In the first half of this space, the right-hand side is dedicated to ‘The Larder’, where the pass for staff to pick up orders is located, along with certain elements of the food offer, such as breads and hanging dry meats. Metal gantries above and timber shelving to the rear are used for food display, while a gloss charcoal tiled back wall provides a dramatic backdrop.
Directly ahead as visitors enter the space is the ‘Chef’s Table’ – a central feature that acts both as the main servery and food display area by day, and as a long communal drinking table at night.
“The Chef’s Table features a blackened steel facade, a Carrera marble top, a brass bar on the front for menus to hang on, and lighting from Atelier in the form of two-sphere pendants with T-shaped black metal fittings and frosted spherical lamps, supported by the blackened steel frame,” says SHH project architect, Rose McShane.
The bespoke navy banquettes – located below the row of six tall windows facing out onto Lancaster Place – were designed by”SHH, and feature leather seats and buttoned, velvet backs. Loose furniture here and throughout includes brass-wrapped tables bespoke-made by UHS, and black-painted timber chairs with upholstered seats. A number of one-off antique furniture finds have also been incorporated into the mix.
In further homage to the architect of the New Wing, the long, thin wall spaces between the six windows are filled with gold-framed pictures of Pennethorne’s drawings and sketches of London buildings, as well as illustrations from key locations from his European tour, and some classic 19th century imagery. Additional outward-facing identity signage is also located in each of these windows.
Another key design highlight is the stand-out feature bar in the second half of the space. Complete with a leather front, with an almost patent sheen, the bar has a Carrera marble top and steel detailing. In the daytime, the ‘Brew Bar’ is located here, serving up gourmet coffee, before being dismantled to make way for a dedicated service area in the evening.

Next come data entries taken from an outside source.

Record branch : Type := mk_branch { index : Z; current : complex }.

(** The part of [model_base_impl] that the digital engine and the netlist
    call.  A view is a pointer into the object: reading it is the getter,
    writing through it the setter. *)
Class ModelImpl (impl : Type) := {
  get_device_type : impl -> model_device_type;
  get_digital_update_method : impl -> digital_update_method_t;
  generate_pin_view : impl -> list pin;
  set_pin_view : impl -> list pin -> impl;
  generate_branch_view : impl -> list branch;
  set_branch_view : impl -> list branch -> impl;
  generate_internal_node_view : impl -> list node_t;
  set_internal_node_view : impl -> list node_t -> impl;
  update_digital_clk : impl -> double -> digital_update_method_t -> M (impl * need_operate_analog_node_t)
}.

(** [struct model_base]: [ptr] owns the implementation object. *)
Record model_base : Type := mk_model_base {
  type : model_type;
  ptr : option impl_ptr;
  identification : Z;
  mb_name : string;
  describe : string;
  has_init : bool
}.

(** ** The digital models *)

Inductive device : Type :=
| m_AND (m : gate2)
| m_OR (m : gate2)
| m_XOR (m : gate2)
| m_NAND (m : gate2)
| m_NOR (m : gate2)
| m_XNOR (m : gate2)
| m_IMP (m : gate2)
| m_NIMP (m : gate2)
| m_NOT (m : gate1)
| m_YES (m : gate1)
| m_INPUT (m : INPUT.t)
| m_OUTPUT (m : OUTPUT.t)
| m_CASE_EQ (m : CASE_EQ.t)
| m_IS_UNKNOWN (m : IS_UNKNOWN.t)
| m_RESOLVE2 (m : RESOLVE2.t)
| m_TRI (m : TRI.t)
| m_SCHMITT_TRIGGER (m : SCHMITT_TRIGGER.t)
| m_TICK_DELAY (m : TICK_DELAY.t)
| m_EIGHT_BIT_INPUT (m : EIGHT_BIT_INPUT.t)
| m_EIGHT_BIT_DISPLAY (m : EIGHT_BIT_DISPLAY.t)
| m_DFF (m : DFF.t)
| m_DFF_ARSTN (m : DFF_ARSTN.t)
| m_DLATCH (m : DLATCH.t)
| m_TFF (m : TFF.t)
| m_T_BAR_FF (m : T_BAR_FF.t)
| m_JKFF (m : JKFF.t)
| m_COUNTER4 (m : COUNTER4.t)
| m_RANDOM_GENERATOR4 (m : RANDOM_GENERATOR4.t)
| m_HALF_ADDER (m : arith2)
| m_FULL_ADDER (m : arith2)
| m_HALF_SUB (m : arith2)
| m_FULL_SUB (m : arith2)
| m_MUL2 (m : MUL2.t).

Definition set_pins_gate2 (m : gate2) (ps : list pin) : gate2 :=
  {| g2_pins := ps; g2_levels := g2_levels m; g2_A := g2_A m; g2_B := g2_B m; g2_last_outputA := g2_last_outputA m |}.
Definition set_pins_gate1 (m : gate1) (ps : list pin) : gate1 :=
  {| g1_pins := ps; g1_levels := g1_levels m; g1_A := g1_A m; g1_last_outputA := g1_last_outputA m |}.
Definition set_pins_arith2 (m : arith2) (ps : list pin) : arith2 :=
  {| ar_pins := ps; ar_Ll := ar_Ll m; ar_Hl := ar_Hl m; last_0 := last_0 m; last_1 := last_1 m |}.
Definition set_pins_INPUT (m : INPUT.t) (ps : list pin) : INPUT.t :=
  {| INPUT.i_pins := ps; INPUT.i_Ll := INPUT.i_Ll m; INPUT.i_Hl := INPUT.i_Hl m; INPUT.outputA := INPUT.outputA m; INPUT.last_outputA := INPUT.last_outputA m |}.
Definition set_pins_OUTPUT (m : OUTPUT.t) (ps : list pin) : OUTPUT.t :=
  {| OUTPUT.o_pins := ps; OUTPUT.o_levels := OUTPUT.o_levels m; OUTPUT.o_A := OUTPUT.o_A m |}.
Definition set_pins_CASE_EQ (m : CASE_EQ.t) (ps : list pin) : CASE_EQ.t :=
  {| CASE_EQ.c_pins := ps; CASE_EQ.c_Ll := CASE_EQ.c_Ll m; CASE_EQ.c_Hl := CASE_EQ.c_Hl m; CASE_EQ.last_out := CASE_EQ.last_out m |}.
Definition set_pins_IS_UNKNOWN (m : IS_UNKNOWN.t) (ps : list pin) : IS_UNKNOWN.t :=
  {| IS_UNKNOWN.u_pins := ps; IS_UNKNOWN.u_Ll := IS_UNKNOWN.u_Ll m; IS_UNKNOWN.u_Hl := IS_UNKNOWN.u_Hl m; IS_UNKNOWN.last_out := IS_UNKNOWN.last_out m |}.
Definition set_pins_RESOLVE2 (m : RESOLVE2.t) (ps : list pin) : RESOLVE2.t :=
  {| RESOLVE2.r_pins := ps; RESOLVE2.r_Ll := RESOLVE2.r_Ll m; RESOLVE2.r_Hl := RESOLVE2.r_Hl m |}.
Definition set_pins_TRI (m : TRI.t) (ps : list pin) : TRI.t :=
  {| TRI.t_pins := ps; TRI.t_Ll := TRI.t_Ll m; TRI.t_Hl := TRI.t_Hl m |}.
Definition set_pins_SCHMITT_TRIGGER (m : SCHMITT_TRIGGER.t) (ps : list pin) : SCHMITT_TRIGGER.t :=
  {| SCHMITT_TRIGGER.s_pins := ps; SCHMITT_TRIGGER.s_Ll := SCHMITT_TRIGGER.s_Ll m; SCHMITT_TRIGGER.s_Hl := SCHMITT_TRIGGER.s_Hl m; SCHMITT_TRIGGER.Vth_low := SCHMITT_TRIGGER.Vth_low m; SCHMITT_TRIGGER.Vth_high := SCHMITT_TRIGGER.Vth_high m; SCHMITT_TRIGGER.inverted := SCHMITT_TRIGGER.inverted m; SCHMITT_TRIGGER.last_out := SCHMITT_TRIGGER.last_out m; SCHMITT_TRIGGER.last_driven := SCHMITT_TRIGGER.last_driven m |}.
Definition set_pins_TICK_DELAY (m : TICK_DELAY.t) (ps : list pin) : TICK_DELAY.t :=
  {| TICK_DELAY.d_pins := ps; TICK_DELAY.d_Ll := TICK_DELAY.d_Ll m; TICK_DELAY.d_Hl := TICK_DELAY.d_Hl m; TICK_DELAY.ticks := TICK_DELAY.ticks m; TICK_DELAY.pipe := TICK_DELAY.pipe m; TICK_DELAY.last_out := TICK_DELAY.last_out m |}.
Definition set_pins_EIGHT_BIT_INPUT (m : EIGHT_BIT_INPUT.t) (ps : list pin) : EIGHT_BIT_INPUT.t :=
  {| EIGHT_BIT_INPUT.b_pins := ps; EIGHT_BIT_INPUT.b_Ll := EIGHT_BIT_INPUT.b_Ll m; EIGHT_BIT_INPUT.b_Hl := EIGHT_BIT_INPUT.b_Hl m; EIGHT_BIT_INPUT.value := EIGHT_BIT_INPUT.value m; EIGHT_BIT_INPUT.last_value := EIGHT_BIT_INPUT.last_value m |}.
Definition set_pins_EIGHT_BIT_DISPLAY (m : EIGHT_BIT_DISPLAY.t) (ps : list pin) : EIGHT_BIT_DISPLAY.t :=
  {| EIGHT_BIT_DISPLAY.y_pins := ps; EIGHT_BIT_DISPLAY.y_Ll := EIGHT_BIT_DISPLAY.y_Ll m; EIGHT_BIT_DISPLAY.y_Hl := EIGHT_BIT_DISPLAY.y_Hl m; EIGHT_BIT_DISPLAY.value := EIGHT_BIT_DISPLAY.value m; EIGHT_BIT_DISPLAY.unknown_mask := EIGHT_BIT_DISPLAY.unknown_mask m |}.
Definition set_pins_DFF (m : DFF.t) (ps : list pin) : DFF.t :=
  {| DFF.f_pins := ps; DFF.f_Ll := DFF.f_Ll m; DFF.f_Hl := DFF.f_Hl m; DFF.q := DFF.q m; DFF.last_clk := DFF.last_clk m |}.
Definition set_pins_DFF_ARSTN (m : DFF_ARSTN.t) (ps : list pin) : DFF_ARSTN.t :=
  {| DFF_ARSTN.a_pins := ps; DFF_ARSTN.a_Ll := DFF_ARSTN.a_Ll m; DFF_ARSTN.a_Hl := DFF_ARSTN.a_Hl m; DFF_ARSTN.q := DFF_ARSTN.q m; DFF_ARSTN.reset_value := DFF_ARSTN.reset_value m; DFF_ARSTN.last_clk := DFF_ARSTN.last_clk m |}.
Definition set_pins_DLATCH (m : DLATCH.t) (ps : list pin) : DLATCH.t :=
  {| DLATCH.l_pins := ps; DLATCH.l_Ll := DLATCH.l_Ll m; DLATCH.l_Hl := DLATCH.l_Hl m; DLATCH.q := DLATCH.q m |}.
Definition set_pins_TFF (m : TFF.t) (ps : list pin) : TFF.t :=
  {| TFF.f_pins := ps; TFF.f_Ll := TFF.f_Ll m; TFF.f_Hl := TFF.f_Hl m; TFF.q := TFF.q m; TFF.last_clk := TFF.last_clk m |}.
Definition set_pins_T_BAR_FF (m : T_BAR_FF.t) (ps : list pin) : T_BAR_FF.t :=
  {| T_BAR_FF.f_pins := ps; T_BAR_FF.f_Ll := T_BAR_FF.f_Ll m; T_BAR_FF.f_Hl := T_BAR_FF.f_Hl m; T_BAR_FF.q := T_BAR_FF.q m; T_BAR_FF.last_clk := T_BAR_FF.last_clk m |}.
Definition set_pins_JKFF (m : JKFF.t) (ps : list pin) : JKFF.t :=
  {| JKFF.j_pins := ps; JKFF.j_Ll := JKFF.j_Ll m; JKFF.j_Hl := JKFF.j_Hl m; JKFF.q := JKFF.q m; JKFF.last_clk := JKFF.last_clk m |}.
Definition set_pins_COUNTER4 (m : COUNTER4.t) (ps : list pin) : COUNTER4.t :=
  {| COUNTER4.n_pins := ps; COUNTER4.n_Ll := COUNTER4.n_Ll m; COUNTER4.n_Hl := COUNTER4.n_Hl m; COUNTER4.value := COUNTER4.value m; COUNTER4.unknown := COUNTER4.unknown m; COUNTER4.last_clk := COUNTER4.last_clk m; COUNTER4.last_value := COUNTER4.last_value m; COUNTER4.last_unknown := COUNTER4.last_unknown m |}.
Definition set_pins_RANDOM_GENERATOR4 (m : RANDOM_GENERATOR4.t) (ps : list pin) : RANDOM_GENERATOR4.t :=
  {| RANDOM_GENERATOR4.r_pins := ps; RANDOM_GENERATOR4.r_Ll := RANDOM_GENERATOR4.r_Ll m; RANDOM_GENERATOR4.r_Hl := RANDOM_GENERATOR4.r_Hl m; RANDOM_GENERATOR4.state := RANDOM_GENERATOR4.state m; RANDOM_GENERATOR4.unknown := RANDOM_GENERATOR4.unknown m; RANDOM_GENERATOR4.last_clk := RANDOM_GENERATOR4.last_clk m; RANDOM_GENERATOR4.last_state := RANDOM_GENERATOR4.last_state m; RANDOM_GENERATOR4.last_unknown := RANDOM_GENERATOR4.last_unknown m |}.
Definition set_pins_MUL2 (m : MUL2.t) (ps : list pin) : MUL2.t :=
  {| MUL2.m_pins := ps; MUL2.m_Ll := MUL2.m_Ll m; MUL2.m_Hl := MUL2.m_Hl m; MUL2.last_p := MUL2.last_p m |}.

Definition device_pins (d : device) : list pin :=
  match d with
  | m_AND m => AND.generate_pin_view_define m
  | m_OR m => OR.generate_pin_view_define m
  | m_XOR m => XOR.generate_pin_view_define m
  | m_NAND m => NAND.generate_pin_view_define m
  | m_NOR m => NOR.generate_pin_view_define m
  | m_XNOR m => XNOR.generate_pin_view_define m
  | m_IMP m => IMP.generate_pin_view_define m
  | m_NIMP m => NIMP.generate_pin_view_define m
  | m_NOT m => NOT.generate_pin_view_define m
  | m_YES m => YES.generate_pin_view_define m
  | m_INPUT m => INPUT.generate_pin_view_define m
  | m_OUTPUT m => OUTPUT.generate_pin_view_define m
  | m_CASE_EQ m => CASE_EQ.generate_pin_view_define m
  | m_IS_UNKNOWN m => IS_UNKNOWN.generate_pin_view_define m
  | m_RESOLVE2 m => RESOLVE2.generate_pin_view_define m
  | m_TRI m => TRI.generate_pin_view_define m
  | m_SCHMITT_TRIGGER m => SCHMITT_TRIGGER.generate_pin_view_define m
  | m_TICK_DELAY m => TICK_DELAY.generate_pin_view_define m
  | m_EIGHT_BIT_INPUT m => EIGHT_BIT_INPUT.generate_pin_view_define m
  | m_EIGHT_BIT_DISPLAY m => EIGHT_BIT_DISPLAY.generate_pin_view_define m
  | m_DFF m => DFF.generate_pin_view_define m
  | m_DFF_ARSTN m => DFF_ARSTN.generate_pin_view_define m
  | m_DLATCH m => DLATCH.generate_pin_view_define m
  | m_TFF m => TFF.generate_pin_view_define m
  | m_T_BAR_FF m => T_BAR_FF.generate_pin_view_define m
  | m_JKFF m => JKFF.generate_pin_view_define m
  | m_COUNTER4 m => COUNTER4.generate_pin_view_define m
  | m_RANDOM_GENERATOR4 m => RANDOM_GENERATOR4.generate_pin_view_define m
  | m_HALF_ADDER m => HALF_ADDER.generate_pin_view_define m
  | m_FULL_ADDER m => FULL_ADDER.generate_pin_view_define m
  | m_HALF_SUB m => HALF_SUB.generate_pin_view_define m
  | m_FULL_SUB m => FULL_SUB.generate_pin_view_define m
  | m_MUL2 m => MUL2.generate_pin_view_define m
  end.

Definition device_set_pins (d : device) (ps : list pin) : device :=
  match d with
  | m_AND m => m_AND (set_pins_gate2 m ps)
  | m_OR m => m_OR (set_pins_gate2 m ps)
  | m_XOR m => m_XOR (set_pins_gate2 m ps)
  | m_NAND m => m_NAND (set_pins_gate2 m ps)
  | m_NOR m => m_NOR (set_pins_gate2 m ps)
  | m_XNOR m => m_XNOR (set_pins_gate2 m ps)
  | m_IMP m => m_IMP (set_pins_gate2 m ps)
  | m_NIMP m => m_NIMP (set_pins_gate2 m ps)
  | m_NOT m => m_NOT (set_pins_gate1 m ps)
  | m_YES m => m_YES (set_pins_gate1 m ps)
  | m_INPUT m => m_INPUT (set_pins_INPUT m ps)
  | m_OUTPUT m => m_OUTPUT (set_pins_OUTPUT m ps)
  | m_CASE_EQ m => m_CASE_EQ (set_pins_CASE_EQ m ps)
  | m_IS_UNKNOWN m => m_IS_UNKNOWN (set_pins_IS_UNKNOWN m ps)
  | m_RESOLVE2 m => m_RESOLVE2 (set_pins_RESOLVE2 m ps)
  | m_TRI m => m_TRI (set_pins_TRI m ps)
  | m_SCHMITT_TRIGGER m => m_SCHMITT_TRIGGER (set_pins_SCHMITT_TRIGGER m ps)
  | m_TICK_DELAY m => m_TICK_DELAY (set_pins_TICK_DELAY m ps)
  | m_EIGHT_BIT_INPUT m => m_EIGHT_BIT_INPUT (set_pins_EIGHT_BIT_INPUT m ps)
  | m_EIGHT_BIT_DISPLAY m => m_EIGHT_BIT_DISPLAY (set_pins_EIGHT_BIT_DISPLAY m ps)
  | m_DFF m => m_DFF (set_pins_DFF m ps)
  | m_DFF_ARSTN m => m_DFF_ARSTN (set_pins_DFF_ARSTN m ps)
  | m_DLATCH m => m_DLATCH (set_pins_DLATCH m ps)
  | m_TFF m => m_TFF (set_pins_TFF m ps)
  | m_T_BAR_FF m => m_T_BAR_FF (set_pins_T_BAR_FF m ps)
  | m_JKFF m => m_JKFF (set_pins_JKFF m ps)
  | m_COUNTER4 m => m_COUNTER4 (set_pins_COUNTER4 m ps)
  | m_RANDOM_GENERATOR4 m => m_RANDOM_GENERATOR4 (set_pins_RANDOM_GENERATOR4 m ps)
  | m_HALF_ADDER m => m_HALF_ADDER (set_pins_arith2 m ps)
  | m_FULL_ADDER m => m_FULL_ADDER (set_pins_arith2 m ps)
  | m_HALF_SUB m => m_HALF_SUB (set_pins_arith2 m ps)
  | m_FULL_SUB m => m_FULL_SUB (set_pins_arith2 m ps)
  | m_MUL2 m => m_MUL2 (set_pins_MUL2 m ps)
  end.

Definition device_update_method (d : device) : digital_update_method_t :=
  match d with
  | m_AND _ => AND.digital_update_method
  | m_OR _ => OR.digital_update_method
  | m_XOR _ => XOR.digital_update_method
  | m_NAND _ => NAND.digital_update_method
  | m_NOR _ => NOR.digital_update_method
  | m_XNOR _ => XNOR.digital_update_method
  | m_IMP _ => IMP.digital_update_method
  | m_NIMP _ => NIMP.digital_update_method
  | m_NOT _ => NOT.digital_update_method
  | m_YES _ => YES.digital_update_method
  | m_INPUT _ => INPUT.digital_update_method
  | m_OUTPUT _ => OUTPUT.digital_update_method
  | m_CASE_EQ _ => CASE_EQ.digital_update_method
  | m_IS_UNKNOWN _ => IS_UNKNOWN.digital_update_method
  | m_RESOLVE2 _ => RESOLVE2.digital_update_method
  | m_TRI _ => TRI.digital_update_method
  | m_SCHMITT_TRIGGER _ => SCHMITT_TRIGGER.digital_update_method
  | m_TICK_DELAY _ => TICK_DELAY.digital_update_method
  | m_EIGHT_BIT_INPUT _ => EIGHT_BIT_INPUT.digital_update_method
  | m_EIGHT_BIT_DISPLAY _ => EIGHT_BIT_DISPLAY.digital_update_method
  | m_DFF _ => DFF.digital_update_method
  | m_DFF_ARSTN _ => DFF_ARSTN.digital_update_method
  | m_DLATCH _ => DLATCH.digital_update_method
  | m_TFF _ => TFF.digital_update_method
  | m_T_BAR_FF _ => T_BAR_FF.digital_update_method
  | m_JKFF _ => JKFF.digital_update_method
  | m_COUNTER4 _ => COUNTER4.digital_update_method
  | m_RANDOM_GENERATOR4 _ => RANDOM_GENERATOR4.digital_update_method
  | m_HALF_ADDER _ => HALF_ADDER.digital_update_method
  | m_FULL_ADDER _ => FULL_ADDER.digital_update_method
  | m_HALF_SUB _ => HALF_SUB.digital_update_method
  | m_FULL_SUB _ => FULL_SUB.digital_update_method
  | m_MUL2 _ => MUL2.digital_update_method
  end.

Surrounding the bar are a number of higher tables and stools – including the Gubi ‘Beetle’ stool, upholstered in Kvadrat fabric, and the One Bar Stool from Another Country. Lighting includes a number of stylish Tom Dixon lights grouped together for added drama, the Cell Wall Light, and two varities of Cell Short Pendant. Timber flooring is used throughout the scheme, the existing flooring having been re-laid and stained a mid-grey.
A further space, called the ‘Drawing Room’, is located directly opposite the internal secondary entrance to the venue, and serves both as an overspill area for busy periods and a space for private hire.
Seating here includes single and double love seats by Ercol in two-tone pale and black timber. Antiqued bronze mirrors have been set into the existing wall panels, while the walls are painted grey up to the datum line, with white above.
Once again, the 19th century references are offset by highly contemporary lighting – a pair of Ruben light fittings, with six lights each, are suspended from the ceiling on two brass poles, which are in turn hung from the ceiling on leather straps.
‘This is a great addition to the Somerset House hospitality portfolio and I’m sure it will be a very, very successful venue,” says Roy Westwood, creative director of Levy Restaurants UK.
“We’re extremely proud of the end result and of our continuing partnership with SHH, who completely connected to our vision, especially in creating the right balance between heritage and modernity – expressing the historical story of Sir James Pennethorne, but via completely contemporary means.”